At an event in New York City today, Spotify revealed a redesigned app experience for its 90 million free customers. It’s the first major change to Spotify’s free tier since 2014, and visually it looks a lot like what The Verge reported earlier this month. Free listeners will now get on-demand access to 15 “select” playlists; you can play any song you want inside those playlists and are no longer stuck in a world of shuffled playback. You’ll have to deal with shuffle beyond those 15 playlists, but this is still a significant improvement over how things have been until now.
Those aren’t playlists you make yourself, however. The 15 full-control playlists are generated by Spotify based on your listening habits and are constantly updated — most of them daily. They include a total of 750 songs. Discover Weekly, Release Radar, and Daily Mix playlists are included, so it’ll be nice to have more flexibility with those.

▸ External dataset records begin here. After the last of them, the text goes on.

Lemma layout_renamed id0 clean (items : list (Item Id Img)) :
  newSprites
    (layout (map (fun it => if sameId (item_id it) id0
                            then mkItem (item_id it) clean (Some clean)
                                        (item_w it) (item_h it)
                                        (imgElement it) (originalSrc it)
                            else it) items))
  = map (fun s => if sameId (id s) id0
                  then mkSprite (id s) clean (x s) (y s) (w s) (h s)
                  else s)
        (newSprites (layout items)).
Proof.
  set (g := fun it : Item Id Img =>
              if sameId (item_id it) id0
              then mkItem (item_id it) clean (Some clean) (item_w it) (item_h it)
                          (imgElement it) (originalSrc it)
              else it).
  assert (Hw : forall it, item_w (g it) = item_w it)
    by (intros it; unfold g; now destruct (sameId (item_id it) id0)).
  assert (Hh : forall it, item_h (g it) = item_h it)
    by (intros it; unfold g; now destruct (sameId (item_id it) id0)).
  rewrite !layout_sprites, (totalArea_relabel g Hw Hh),
    (placeItems_relabel g _ Hw Hh). cbn [fst].
  rewrite !map_map. apply map_ext. intros p.
  unfold toSprite, g. cbn [item pos_x pos_y id].
  destruct (sameId (item_id (item p)) id0); [|reflexivity].
  cbn [item_id item_tag item_name item_w item_h x y w h].
  now rewrite orElse_same.
Qed.

Lemma frames_nil (ss : list (Sprite Id Z)) :
  map (@frameOfSprite Id) ss = [] -> ss = [].
Proof. now destruct ss. Qed.

(** ** Each handler on packed sprites *)

Lemma deleteSprite_packed id0 (st : App Id Img) :
  packed st -> packed (deleteSprite sameId id0 st).
Proof.
  unfold packed. intros Hst.
  unfold deleteSprite. destruct (mode st) eqn:Em; cbn [mode session buildItems].
  - intros Hm. congruence.
  - intros _.
    destruct (filter (fun it => negb (sameId (item_id it) id0)) (buildItems st))
      as [|it its] eqn:E.
    + cbn [repackSprites sprites]. apply frames_nil.
      rewrite (filter_in_step sameId id0 (sprites (session st)) (buildItems st)).
      * now rewrite E.
      * rewrite (Hst eq_refl). apply layout_frames.
    + apply repackSprites_layout. discriminate.
Qed.

Lemma handleTagChange_packed id0 newTag (st : App Id Img) :
  packed st -> packed (handleTagChange sameId id0 newTag st).
Proof.
  unfold packed, handleTagChange. cbn [mode session buildItems sprites].
  intros Hst Em. rewrite (Hst Em). symmetry. apply layout_renamed.
Qed.

Lemma clearAll_packed confirmed (st : App Id Img) :
  packed st -> packed (clearAll confirmed st).
Proof.
  unfold clearAll. destruct confirmed; [|auto].
  intros _. unfold packed. cbn [mode]. discriminate.
Qed.

Lemma itemLoaded_packed defaultTag newId img url w0 h0 (st : App Id Img) :
  packed (itemLoaded defaultTag newId img url w0 h0 st).
Proof.
  unfold packed, itemLoaded. cbn [mode session buildItems]. intros _.
  apply repackSprites_layout. now destruct (buildItems st).
Qed.

Lemma sliced_packed (closure : App Id Img) slice (st : App Id Img) :
  sprites (session closure) <> [] -> packed (sliced closure slice st).
Proof.
  intros Hne. unfold packed, sliced. cbn [mode session buildItems]. intros _.
  apply repackSprites_layout. now apply explodeItems_nonempty.
Qed.

(** ** The jobs *)

Lemma nth_error_parts {A} (l : list A) k a :
  nth_error l k = Some a ->
  exists l1 l2, l = l1 ++ a :: l2
                /\ removeNth k l = l1 ++ l2
                /\ forall b, replaceNth k b l = l1 ++ b :: l2.
Proof.
  intros Hk. destruct (nth_error_split l k Hk) as (l1 & l2 & -> & Hlen).
  exists l1, l2. unfold removeNth, replaceNth.
  assert (H1 : firstn k (l1 ++ a :: l2) = l1).
  { rewrite <- Hlen, firstn_app, Nat.sub_diag, firstn_all. cbn [firstn].
    apply app_nil_r. }
  assert (H2 : skipn (S k) (l1 ++ a :: l2) = l2).
  { rewrite <- Hlen. change (l1 ++ a :: l2) with (l1 ++ [a] ++ l2).
    rewrite app_assoc.
    replace (S (List.length l1)) with (List.length (l1 ++ [a]))
      by (rewrite length_app; simpl; lia).
    rewrite skipn_app, Nat.sub_diag, skipn_all. reflexivity. }
  rewrite H1, H2. repeat split; reflexivity.
Qed.

(** Every action keeps the state steady. *)
Lemma act_steady (a : Action Id Img) (r : Running Id Img) :
  steady r -> steady (act sameId a r).
Proof.
  unfold steady, idle. intros [Hs Hp].
  destruct a as [|k|k newId img url w0 h0| |confirmed|k slice|k url
                 |id0|id0 newTag|confirmed]; cbn [act].
  - cbn [app jobs]. split.
    + apply Forall_app. split; [exact Hs | repeat constructor].
    + intros Hi. apply Forall_app in Hi. tauto.
  - destruct (nth_error (jobs r) k) as [[closure| |tag|closure]|] eqn:Ek;
      try (split; assumption).
    destruct (nth_error_parts _ _ Ek) as (l1 & l2 & El & _ & Erep).
    cbn [app jobs]. rewrite Erep. rewrite El in Hs.
    apply Forall_app in Hs. destruct Hs as [Hs1 Hs2].
    inversion Hs2 as [|? ? _ Hs3]; subst.
    unfold decoded.
    destruct (noImage (imageSrc closure)
              && (0 <? List.length (sprites (session closure)))%nat);
      cbn [fst snd].
    + split.
      * apply Forall_app. split; [exact Hs1 | constructor; [exact I | exact Hs3]].
      * intros _. unfold packed, setMode. cbn [mode]. discriminate.
    + split.
      * apply Forall_app. split; [exact Hs1 | constructor; [exact I | exact Hs3]].
      * intros Hi. apply Forall_app in Hi. destruct Hi as [_ Hi].
        inversion Hi as [|? ? Hn _]. discriminate Hn.
  - destruct (nth_error (jobs r) k) as [[closure| |tag|closure]|] eqn:Ek;
      try (split; assumption);
      destruct (nth_error_parts _ _ Ek) as (l1 & l2 & El & Erem & _);
      cbn [app jobs]; rewrite Erem; rewrite El in Hs, Hp;
      apply Forall_app in Hs; destruct Hs as [Hs1 Hs2];
      inversion Hs2 as [|? ? _ Hs3]; subst;
      (split; [apply Forall_app; split; assumption|]).
    + intros Hi. apply Forall_app in Hi. destruct Hi as [Hi1 Hi2].
      assert (Hst : packed (app r)).
      { apply Hp. apply Forall_app. split; [exact Hi1|].
        constructor; [reflexivity | exact Hi2]. }
      unfold packed, backdropLoaded in *. cbn [mode session buildItems sprites].
      exact Hst.
    + intros _. apply itemLoaded_packed.
  - cbn [app jobs]. split.
    + apply Forall_app. split; [exact Hs | repeat constructor].
    + intros _. unfold packed, uploadChosen. cbn [mode]. discriminate.
  - destruct (explodes confirmed (app r)) eqn:Ex; [|split; assumption].
    cbn [app jobs]. split.
    + apply Forall_app. split; [exact Hs|]. constructor; [|constructor].
      cbn [started]. unfold explodes in Ex.
      apply andb_true_iff in Ex. destruct Ex as [Ex _].
      apply negb_true_iff, orb_false_iff in Ex. destruct Ex as [_ Ex].
      destruct (sprites (session (app r))); [discriminate Ex | discriminate].
    + intros Hi. apply Forall_app in Hi. tauto.
  - destruct (nth_error (jobs r) k) as [[closure| |tag|closure]|] eqn:Ek;
      try (split; assumption).
    destruct (nth_error_parts _ _ Ek) as (l1 & l2 & El & Erem & _).
    cbn [app jobs]. rewrite Erem. rewrite El in Hs.
    apply Forall_app in Hs. destruct Hs as [Hs1 Hs2].
    inversion Hs2 as [|? ? Hstart Hs3]; subst.
    split; [apply Forall_app; split; assumption|].
    intros _. now apply sliced_packed.
  - cbn [app jobs]. split; [exact Hs|]. intros Hi. specialize (Hp Hi).
    unfold compositeDrawn.
    destruct (k <? List.length (pendingDraws (session (app r))))%nat; [|exact Hp].
    unfold packed in *. cbn [mode session buildItems sprites]. exact Hp.
  - cbn [app jobs]. split; [exact Hs|]. intros Hi.
    apply deleteSprite_packed. auto.
  - cbn [app jobs]. split; [exact Hs|]. intros Hi.
    apply handleTagChange_packed. auto.
  - cbn [app jobs]. split; [exact Hs|]. intros Hi.
    apply clearAll_packed. auto.
Qed.

Lemma run_steady (actions : list (Action Id Img)) : forall r : Running Id Img,
  steady r -> steady (run sameId actions r).
Proof.
  unfold run. induction actions as [|a actions IH]; intros r Hr; [exact Hr|].
  cbn [fold_left]. apply IH. now apply act_steady.
Qed.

Spotify says users have created over 2 billion playlists. The updated app will help assist users with this “playlisting” process by suggesting songs that are similar to those they’ve already added right below the search bar.
Also, Spotify will now ask free customers to choose their favorite artists as soon as they get started with the app, allowing the service to immediately provide personalized playlists tuned to their tastes. The new Spotify also has a “data saver” mode that’s meant to make life easier for people on capped data usage plans.

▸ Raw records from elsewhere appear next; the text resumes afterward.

(** A [gemini_session.send(input={"data": ..., "mime_type": ...},
    end_of_turn=False)] submitted to the loop. *)
Record frame_send : Type := {
  fs_session : string;
  fs_data : list byte;
  fs_mime_type : string
}.

Record video_state : Type := {
  vs_service : Live2.service;
  vs_submitted : list frame_send
}.

(** [handle_video_frame(session_id, frame_data_url)].  [gemini_session]
    tells whether the key ["gemini_session"], which [process_streaming]
    sets, is present and truthy. *)
Definition handle_video_frame (gemini_session : bool)
    (session_id frame_data_url : string) : M video_state reply :=
  svc ← gets vs_service;
  match Live2.sessions svc !! session_id with
  | None => ret (ReplyError "Invalid session")
  | Some session =>
      if negb (Live2.active session) then ret (ReplyError "Invalid session")
      else
        (if gemini_session then
           try_except
             (match Live2.loop svc with
              | Some _ =>
                  match split_once "," frame_data_url with
                  | None => raise "not enough values to unpack"
                  | Some (header, encoded) =>
                      match global_base64 with
                      | None => raise "name 'base64' is not defined"
                      | Some b64decode =>
                          frame_bytes ← lift (b64decode encoded);
                          modify (λ st,
                            {| vs_service := vs_service st;
                               vs_submitted :=
                                 vs_submitted st
                                 ++ [{| fs_session := session_id;
                                        fs_data := frame_bytes;
                                        fs_mime_type := "image/jpeg" |}] |})
                      end
                  end
              | None => ret tt
              end)
             (λ _, ret tt)
         else ret tt);;
        ret (ReplyStatus "video frame sent")
  end.

(** [_reset()] *)
Definition reset (svc : Live2.service) : Live2.service :=
  Live2.with_sessions svc ∅.

End Live2Video.

(** ** Routes of [app.py] *)

Module Routes.

(** [POST /api/live/end].  [session_id] is [data.get('session_id')], taken
    to be absent or a string; [wait] as in [Live.end_session].
    [future.result()] gives what [close_session] returns, which catches
    every [Exception] of [end_session] and returns [False] for it. *)
Definition end_live_session (session_id : option string) (wait : result unit)
    (svc : Live.service) : (Z * reply) * Live.service :=
  if negb (str_truthy session_id) then
    ((400%Z, ReplyError "No session_id provided"), svc)
  else
    let outcome := Live.end_session wait (default "" session_id) svc in
    let success :=
      match outcome.1 with
      | Ok v => v
      | Raise _ => PBool false       (* [close_session] catches and returns False *)
      end in
    if truthy success
    then ((200%Z, ReplyStatus "success"), outcome.2)
    else ((404%Z, ReplyError "Failed to end session"), outcome.2).
(** An object that already holds values, and a sink that already holds
    bytes. *)
Definition prior : Student :=
  {| id := -1; name := [x5a; x5a; x5a; x5a; x5a; x5a; x5a; x5a]; gpa := 1 |}.

Definition used_sink : ostream :=
  {| obuf := [x01; x02]; ofail := false; oeof := false; obad := false |}.

(** id -12, name "Bob", gpa -3.5 *)
Definition bob : Student :=
  {| id := -12; name := [x42; x6f; x62]; gpa := 0xC00C000000000000 |}.

(** A source on which an earlier read has failed, and a sink that is not
    good (at end of file). *)
Definition failed_source : istream :=
  {| ibuf := [x01; x02; x03; x04; x05]; ipos := 2; ifail := true;
     ieof := false; ibad := false; igcount := 0; ilog := [] |}.

Definition failed_sink : ostream :=
  {| obuf := [x01; x02]; ofail := false; oeof := true; obad := false |}.

(** * Proofs *)

(** ** Bytes and fixed-width integers *)

Module BytesFacts.

Lemma Z_of_byte_range b : 0 <= Z_of_byte b < 256.
Proof.
  unfold Z_of_byte. pose proof (Byte.to_N_bounded b) as Hb.
  split; [apply N2Z.is_nonneg|]. lia.
Qed.

Lemma Z_of_byte_of_Z z : Z_of_byte (byte_of_Z z) = z mod 256.
Proof.
  unfold byte_of_Z, Z_of_byte.
  assert (Hr : 0 <= z mod 256 < 256) by (apply Z.mod_pos_bound; lia).
  destruct (Byte.of_N (Z.to_N (z mod 256))) as [b|] eqn:E.
  - apply Byte.to_of_N in E. rewrite E. apply Z2N.id. lia.
  - apply Byte.of_N_None_iff in E. lia.
Qed.

Lemma byte_of_Z_of_byte b : byte_of_Z (Z_of_byte b) = b.
Proof.
  unfold byte_of_Z. rewrite Z.mod_small by apply Z_of_byte_range.
  unfold Z_of_byte. rewrite N2Z.id, Byte.of_to_N. reflexivity.
Qed.

Lemma le_bytes_length w : forall v, length (le_bytes w v) = w.
Proof. induction w as [|w IH]; intro v; simpl; [|rewrite IH]; reflexivity. Qed.

Lemma le_value_range bs : 0 <= le_value bs < 256 ^ Z.of_nat (length bs).
Proof.
  induction bs as [|b bs IH].
  - simpl. lia.
  - cbn [le_value length]. rewrite Nat2Z.inj_succ, Z.pow_succ_r by lia.
    pose proof (Z_of_byte_range b). lia.
Qed.

Lemma le_value_bytes w : forall v,
  le_value (le_bytes w v) = v mod 256 ^ Z.of_nat w.
Proof.
  induction w as [|w IH]; intro v.
  - simpl. symmetry. apply Z.mod_1_r.
  - cbn [le_bytes le_value]. rewrite IH, Z_of_byte_of_Z.
    rewrite Nat2Z.inj_succ, Z.pow_succ_r by lia.
    rewrite Z.rem_mul_r by lia. reflexivity.
Qed.

Lemma le_bytes_value bs : le_bytes (length bs) (le_value bs) = bs.
Proof.
  induction bs as [|b bs IH]; [reflexivity|].
  cbn [length le_bytes le_value].
  pose proof (Z_of_byte_range b) as Hb.
  f_equal.
  - rewrite <- (byte_of_Z_of_byte b) at 2. unfold byte_of_Z.
    replace ((Z_of_byte b + 256 * le_value bs) mod 256)
      with (Z_of_byte b mod 256); [reflexivity|].
    rewrite (Z.mul_comm 256), Z.mod_add by lia. reflexivity.
  - replace ((Z_of_byte b + 256 * le_value bs) / 256) with (le_value bs);
      [exact IH|].
    rewrite (Z.mul_comm 256), Z.div_add by lia.
    rewrite Z.div_small by lia. lia.
Qed.
(** * Dynamite model layer (Source/Dynamite/Models.h)

    A shallow embedding of the bookkeeping layer of [Models.h]: the parameter
    registry [ModelParameters], the model wrapper [TModel], the [Batch]
    combinators and the composition operator [>>], followed by the
    properties of the specification stated and settled against them.

    Conventions of the embedding.
    - [std::wstring] is [string]; [std::map<std::wstring, V>] is the list of
      its bindings in ascending key order ([wmap V]), because the traversal
      order of the two maps of a registry is observable.
    - [std::unordered_set<Variable>] is [gset CNTK_Variable]; the hash and
      the equality of [Variable] (the identity of the handle) are the
      [Countable] and [EqDecision] instances of the library interface.
    - [std::shared_ptr<ModelParameters>] is [option ModelParameters]: a
      registry is never changed once built, so a shared registry is the same
      value in every place that holds it, and [None] is the null handle.
    - [assert] is taken as checked. A failed assertion, a logic error and a
      step whose behaviour C++ leaves undefined end the call with [Raise] or
      [Throws].
    - The callable of [Map] over a unary model empties [res] before it
      reads its input, so it matters whether the two references designate
      one vector: its input is a [VectorRef], the vector [res] itself or
      another vector. The callable of [Map] over a binary model is taken on
      inputs that are vectors other than [res].
    - Code that reads or writes process-wide state runs in the monad
      [M S A := S -> Outcome S A]; a model's callable is such code. *)

From stdpp Require Import gmap strings list pretty sorting.
From Stdlib Require Import NArith.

Spotify says it’s currently in the process of rolling out the redesigned app experience to everyone.
At the start of today’s event, Spotify’s chief R&D officer Gustav Söderström touted the three tentpoles that have brought Spotify success: ubiquity (availability across popular devices), personalization (Discover Weekly, etc.), and freemium. “Spotify is both the radio station and the record store,” he said. The freemium aspect is particular important; Spotify has over 90 million free users. It’s where 60 percent of paid users start out. The company’s goal is to keep free users satisfied and not have them feeling like second-class listeners.
But the company is aware that in recent years, it has prioritized monthly subscribers over free listeners. “Over the last several years, we’ve made Spotify’s premium mobile experience top notch,” Söderström said. “The mobile free tier has stayed exactly the same since 2014,” he said, adding that “discovering music in shuffle mode is a tricky proposition.” But that’s changing with this revamped experience.
One thing Spotify didn’t discuss much today was voice. The company has been testing voice commands inside its mobile app, giving users a route to music that’s faster than thumbing out whatever it is they’re looking for. Söderström said Spotify is investing in voice, but it didn’t have any news to share today. And in a very small international rollout at the start of 2018, Spotify released a standalone “Stations” app that’s exclusively dedicated to playlists. He didn’t comment on how that factors into the overall strategy. Nor did executives on stage make any mention of hardware ambitions. The mysterious in-car player was a no show, but we didn’t expect to see it after Spotify emphasized this would be a software-focused event.
Voice and hardware will have to wait for another event, apparently.